Send back all of the data, word for word.

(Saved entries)
Content starts

Lemma complete_prefix_eval q x ts : cont x = false -> forallb cont ts = true ->
  complete_prefix_len (q ++ x :: ts) =
  if (len ts <? 3) && (0xC0 <=? x) && (utf8_sequence_width x >? 1 + len ts)
  then len q else len (q ++ x :: ts).
Proof.
  intros Hx Hts. pose proof (len_nonneg q). destruct (Z.ltb_spec (len ts) 3) as [Hl|Hl].
  - unfold complete_prefix_len. set (k := Z.to_nat _).
    assert (Hk : (length ts < k)%nat).
    { unfold k. rewrite len_app, len_cons. unfold len in *. lia. }
    pose proof (complete_prefix_skip (q ++ [x]) ts [] k Hts ltac:(lia)) as Hs.
    rewrite app_nil_r, len_nil, <- app_assoc in Hs. cbn [app] in Hs. change (0 + 1) with 1 in Hs.
    rewrite Hs. destruct (k - length ts)%nat as [|k'] eqn:Ek; [lia|]. cbn [complete_prefix_go].
    replace (len (q ++ x :: ts) - (0 + len ts + 1)) with (len q + 0) by (rewrite len_app, len_cons; lia).
    rewrite at_app_r by lia. change ((x :: ts).[0]) with x. cbn [andb].
    replace (0 + len ts + 1) with (1 + len ts) by lia.
    unfold cont, in_range in Hx. destruct (Z.ltb_spec x 128).
    + rng. done.
    + destruct (Z.leb_spec 192 x); [|apply andb_false_iff in Hx; rewrite !Z.leb_gt in Hx; lia].
      cbn [andb]. by rewrite Z.add_0_r.
  - cbn [andb]. unfold complete_prefix_len. pose proof (len_nonneg ts).
    replace (Z.to_nat _) with 3%nat by (rewrite len_app, len_cons; lia).
    pose proof (complete_prefix_skip (q ++ x :: upto (len ts - 3) ts) (from (len ts - 3) ts) [] 3) as Hs.
    rewrite app_nil_r, <- app_assoc in Hs. cbn [app] in Hs. rewrite upto_from in Hs.
    assert (Hl3 : len (from (len ts - 3) ts) = 3) by (rewrite len_from; lia).
    change (len [] + 1) with 1 in Hs. rewrite Hs.
    + replace (3 - _)%nat with O; [done|]. by rewrite (len_length _ _ Hl3).
    + rewrite forallb_forall in *. intros y Hy. apply Hts.
      rewrite <- (upto_from (len ts - 3) ts). apply in_or_app. by right.
    + by rewrite (len_length _ _ Hl3).
Qed.
(* ===== verification/Frame.v ===== *)
(** * Frames (src/src/frame.rs)

    The frame types, the header and frame encoders, and the resumable parser:
    its two inline fast paths, the complete-payload fast path and the
    state machine that consumes a header byte by byte.  Theorems are in
    [FrameSpec]. *)

From stdpp Require Import base list strings.
From S2P Require Import Prelude Error Mask Utf8.

Definition SMALL_MESSAGE_THRESHOLD := 125.
Definition MEDIUM_MESSAGE_THRESHOLD := 65535.

(** ** Opcodes *)

Inductive OpCode := Continuation | Text | Binary | Close | Ping | Pong.

#[export] Instance OpCode_eq_dec : EqDecision OpCode.
Proof. solve_decision. Defined.

(** [self as u8] *)
Definition opcode_u8 (o : OpCode) : Z :=
  match o with
  | Continuation => 0x0 | Text => 0x1 | Binary => 0x2 | Close => 0x8 | Ping => 0x9 | Pong => 0xA
  end.

Definition from_u8 (byte : Z) : option OpCode :=
  if byte =? 0x0 then Some Continuation
  else if byte =? 0x1 then Some Text
  else if byte =? 0x2 then Some Binary
  else if byte =? 0x8 then Some Close
  else if byte =? 0x9 then Some Ping
  else if byte =? 0xA then Some Pong
  else None.

Definition is_control (o : OpCode) : bool := 0x8 <=? opcode_u8 o.
Definition is_data (o : OpCode) : bool := opcode_u8 o <=? 0x2.

(** ** Headers and frames *)

Record FrameHeader := MkHeader {
  fin : bool;
  rsv1 : bool;
  rsv2 : bool;
  rsv3 : bool;
  opcode : OpCode;
  masked : bool;
  payload_len : Z;
  mask : option bytes
}.

Definition header_size (h : FrameHeader) : Z :=
  let size := 2 in
  let size := if MEDIUM_MESSAGE_THRESHOLD <? payload_len h then size + 8
              else if SMALL_MESSAGE_THRESHOLD <? payload_len h then size + 2
              else size in
  if masked h then size + 4 else size.

(** [if c { b |= bit }] *)
Definition or_if (c : bool) (bit b : Z) : Z := if c then Z.lor b bit else b.

(** [FrameHeader::encode]: the bytes appended to the buffer. *)
Definition encode_header (h : FrameHeader) : bytes :=
  let b0 := opcode_u8 (opcode h) in
  let b0 := or_if (fin h) 0x80 b0 in
  let b0 := or_if (rsv1 h) 0x40 b0 in
  let b0 := or_if (rsv2 h) 0x20 b0 in
  let b0 := or_if (rsv3 h) 0x10 b0 in
  let mask_bit := if masked h then 0x80 else 0x00 in
  [b0] ++
  (if payload_len h <=? SMALL_MESSAGE_THRESHOLD then [Z.lor mask_bit (wrap 8 (payload_len h))]
   else if payload_len h <=? MEDIUM_MESSAGE_THRESHOLD
   then [Z.lor mask_bit 126] ++ to_be_bytes 2 (payload_len h)
   else [Z.lor mask_bit 127] ++ to_be_bytes 8 (payload_len h)) ++
  match mask h with Some m => m | None => [] end.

Content ends

ANSWER FOR THIS EXERCISE:
Lemma complete_prefix_eval q x ts : cont x = false -> forallb cont ts = true ->
  complete_prefix_len (q ++ x :: ts) =
  if (len ts <? 3) && (0xC0 <=? x) && (utf8_sequence_width x >? 1 + len ts)
  then len q else len (q ++ x :: ts).
Proof.
  intros Hx Hts. pose proof (len_nonneg q). destruct (Z.ltb_spec (len ts) 3) as [Hl|Hl].
  - unfold complete_prefix_len. set (k := Z.to_nat _).
    assert (Hk : (length ts < k)%nat).
    { unfold k. rewrite len_app, len_cons. unfold len in *. lia. }
    pose proof (complete_prefix_skip (q ++ [x]) ts [] k Hts ltac:(lia)) as Hs.
    rewrite app_nil_r, len_nil, <- app_assoc in Hs. cbn [app] in Hs. change (0 + 1) with 1 in Hs.
    rewrite Hs. destruct (k - length ts)%nat as [|k'] eqn:Ek; [lia|]. cbn [complete_prefix_go].
    replace (len (q ++ x :: ts) - (0 + len ts + 1)) with (len q + 0) by (rewrite len_app, len_cons; lia).
    rewrite at_app_r by lia. change ((x :: ts).[0]) with x. cbn [andb].
    replace (0 + len ts + 1) with (1 + len ts) by lia.
    unfold cont, in_range in Hx. destruct (Z.ltb_spec x 128).
    + rng. done.
    + destruct (Z.leb_spec 192 x); [|apply andb_false_iff in Hx; rewrite !Z.leb_gt in Hx; lia].
      cbn [andb]. by rewrite Z.add_0_r.
  - cbn [andb]. unfold complete_prefix_len. pose proof (len_nonneg ts).
    replace (Z.to_nat _) with 3%nat by (rewrite len_app, len_cons; lia).
    pose proof (complete_prefix_skip (q ++ x :: upto (len ts - 3) ts) (from (len ts - 3) ts) [] 3) as Hs.
    rewrite app_nil_r, <- app_assoc in Hs. cbn [app] in Hs. rewrite upto_from in Hs.
    assert (Hl3 : len (from (len ts - 3) ts) = 3) by (rewrite len_from; lia).
    change (len [] + 1) with 1 in Hs. rewrite Hs.
    + replace (3 - _)%nat with O; [done|]. by rewrite (len_length _ _ Hl3).
    + rewrite forallb_forall in *. intros y Hy. apply Hts.
      rewrite <- (upto_from (len ts - 3) ts). apply in_or_app. by right.
    + by rewrite (len_length _ _ Hl3).
Qed.
(* ===== verification/Frame.v ===== *)
(** * Frames (src/src/frame.rs)

    The frame types, the header and frame encoders, and the resumable parser:
    its two inline fast paths, the complete-payload fast path and the
    state machine that consumes a header byte by byte.  Theorems are in
    [FrameSpec]. *)

From stdpp Require Import base list strings.
From S2P Require Import Prelude Error Mask Utf8.

Definition SMALL_MESSAGE_THRESHOLD := 125.
Definition MEDIUM_MESSAGE_THRESHOLD := 65535.

(** ** Opcodes *)

Inductive OpCode := Continuation | Text | Binary | Close | Ping | Pong.

#[export] Instance OpCode_eq_dec : EqDecision OpCode.
Proof. solve_decision. Defined.

(** [self as u8] *)
Definition opcode_u8 (o : OpCode) : Z :=
  match o with
  | Continuation => 0x0 | Text => 0x1 | Binary => 0x2 | Close => 0x8 | Ping => 0x9 | Pong => 0xA
  end.

Definition from_u8 (byte : Z) : option OpCode :=
  if byte =? 0x0 then Some Continuation
  else if byte =? 0x1 then Some Text
  else if byte =? 0x2 then Some Binary
  else if byte =? 0x8 then Some Close
  else if byte =? 0x9 then Some Ping
  else if byte =? 0xA then Some Pong
  else None.

Definition is_control (o : OpCode) : bool := 0x8 <=? opcode_u8 o.
Definition is_data (o : OpCode) : bool := opcode_u8 o <=? 0x2.

(** ** Headers and frames *)

Record FrameHeader := MkHeader {
  fin : bool;
  rsv1 : bool;
  rsv2 : bool;
  rsv3 : bool;
  opcode : OpCode;
  masked : bool;
  payload_len : Z;
  mask : option bytes
}.

Definition header_size (h : FrameHeader) : Z :=
  let size := 2 in
  let size := if MEDIUM_MESSAGE_THRESHOLD <? payload_len h then size + 8
              else if SMALL_MESSAGE_THRESHOLD <? payload_len h then size + 2
              else size in
  if masked h then size + 4 else size.

(** [if c { b |= bit }] *)
Definition or_if (c : bool) (bit b : Z) : Z := if c then Z.lor b bit else b.

(** [FrameHeader::encode]: the bytes appended to the buffer. *)
Definition encode_header (h : FrameHeader) : bytes :=
  let b0 := opcode_u8 (opcode h) in
  let b0 := or_if (fin h) 0x80 b0 in
  let b0 := or_if (rsv1 h) 0x40 b0 in
  let b0 := or_if (rsv2 h) 0x20 b0 in
  let b0 := or_if (rsv3 h) 0x10 b0 in
  let mask_bit := if masked h then 0x80 else 0x00 in
  [b0] ++
  (if payload_len h <=? SMALL_MESSAGE_THRESHOLD then [Z.lor mask_bit (wrap 8 (payload_len h))]
   else if payload_len h <=? MEDIUM_MESSAGE_THRESHOLD
   then [Z.lor mask_bit 126] ++ to_be_bytes 2 (payload_len h)
   else [Z.lor mask_bit 127] ++ to_be_bytes 8 (payload_len h)) ++
  match mask h with Some m => m | None => [] end.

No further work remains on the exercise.